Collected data
————————

Definition SENSITIVE_KEYS : list string :=
  ["auth"; "pass"; "token"; "jwt"; "secret"].

Definition symbol_add : string := "+".
Definition symbol_update : string := "~".
Definition symbol_delete : string := "-".
Definition message_add : string := "This resource will be created as defined.".
Definition message_update : string := "This resource will be updated in-place.".
Definition message_delete : string := "This resource will be destroyed.".

(** ** The value renderer *)

Definition render_string (data : string) : string :=
  if (1000 <? String.length data)%nat then "(Hidden Large Value)"
  else dq ++ data ++ dq.

Definition render_bool (data : bool) : string :=
  if data then "true" else "false".

Definition render_none : string := "null".

(** [f'"{key}"'] when the key holds a special character, the key otherwise. *)
Definition quote_key (k : string) : string :=
  if SPECIAL_CHARACTERS_REGEX_search k then dq ++ k ++ dq else k.

(** [render_dict] and [render_list] call each other on the members of their
    argument; both loops dispatch on the member's type in the same way.
    [render_value] is that dispatch, with the two bodies in its container
    cases, so that the recursion follows the structure of the value. *)
Fixpoint render_value (v : value) (start_with_indention : bool)
    (indention_level : nat) {struct v} : string :=
  let tabs := indent indention_level in
  let values_tab := indent (indention_level + 1) in
  match v with
  | VStr s => render_string s
  | VBool b => render_bool b
  | VNone => render_none
  | VInt z => str_int z
  | VDict data =>
      match data with
      | [] => (if start_with_indention then tabs else "") ++ "{}"
      | _ =>
          (if start_with_indention then tabs else "") ++ "{" ++ nl
          ++ String.concat ""
               (map (fun kv =>
                       values_tab ++ quote_key (fst kv) ++ " = "
                       ++ render_value (snd kv) false (indention_level + 1) ++ nl)
                    data)
          ++ tabs ++ "}"
      end
  | VList data =>
      match data with
      | [] => (if start_with_indention then tabs else "") ++ "[]"
      | _ =>
          (if start_with_indention then tabs else "") ++ "[" ++ nl
          ++ String.concat ""
               (map (fun x =>
                       values_tab
                       ++ render_value x false (indention_level + 1) ++ nl)
                    data)
          ++ tabs ++ "]"
      end
  end.
(** [cstep H]: run the first step of a computation whose result is known. *)
Ltac cstep H := unfold cbind at 1; rewrite H; cbn iota beta.
(** [cinv H]: split a terminated sequence into its steps. *)
Ltac cinv H :=
  apply cbind_done in H; destruct H as (?a & ?s & ?Hs & H).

————————

_WHAT TO WORK ON_: The records above should be given again in full, exactly as written.

_TASK RESPONSE_:
Definition SENSITIVE_KEYS : list string :=
  ["auth"; "pass"; "token"; "jwt"; "secret"].

Definition symbol_add : string := "+".
Definition symbol_update : string := "~".
Definition symbol_delete : string := "-".
Definition message_add : string := "This resource will be created as defined.".
Definition message_update : string := "This resource will be updated in-place.".
Definition message_delete : string := "This resource will be destroyed.".

(** ** The value renderer *)

Definition render_string (data : string) : string :=
  if (1000 <? String.length data)%nat then "(Hidden Large Value)"
  else dq ++ data ++ dq.

Definition render_bool (data : bool) : string :=
  if data then "true" else "false".

Definition render_none : string := "null".

(** [f'"{key}"'] when the key holds a special character, the key otherwise. *)
Definition quote_key (k : string) : string :=
  if SPECIAL_CHARACTERS_REGEX_search k then dq ++ k ++ dq else k.

(** [render_dict] and [render_list] call each other on the members of their
    argument; both loops dispatch on the member's type in the same way.
    [render_value] is that dispatch, with the two bodies in its container
    cases, so that the recursion follows the structure of the value. *)
Fixpoint render_value (v : value) (start_with_indention : bool)
    (indention_level : nat) {struct v} : string :=
  let tabs := indent indention_level in
  let values_tab := indent (indention_level + 1) in
  match v with
  | VStr s => render_string s
  | VBool b => render_bool b
  | VNone => render_none
  | VInt z => str_int z
  | VDict data =>
      match data with
      | [] => (if start_with_indention then tabs else "") ++ "{}"
      | _ =>
          (if start_with_indention then tabs else "") ++ "{" ++ nl
          ++ String.concat ""
               (map (fun kv =>
                       values_tab ++ quote_key (fst kv) ++ " = "
                       ++ render_value (snd kv) false (indention_level + 1) ++ nl)
                    data)
          ++ tabs ++ "}"
      end
  | VList data =>
      match data with
      | [] => (if start_with_indention then tabs else "") ++ "[]"
      | _ =>
          (if start_with_indention then tabs else "") ++ "[" ++ nl
          ++ String.concat ""
               (map (fun x =>
                       values_tab
                       ++ render_value x false (indention_level + 1) ++ nl)
                    data)
          ++ tabs ++ "]"
      end
  end.
(** [cstep H]: run the first step of a computation whose result is known. *)
Ltac cstep H := unfold cbind at 1; rewrite H; cbn iota beta.
(** [cinv H]: split a terminated sequence into its steps. *)
Ltac cinv H :=
  apply cbind_done in H; destruct H as (?a & ?s & ?Hs & H).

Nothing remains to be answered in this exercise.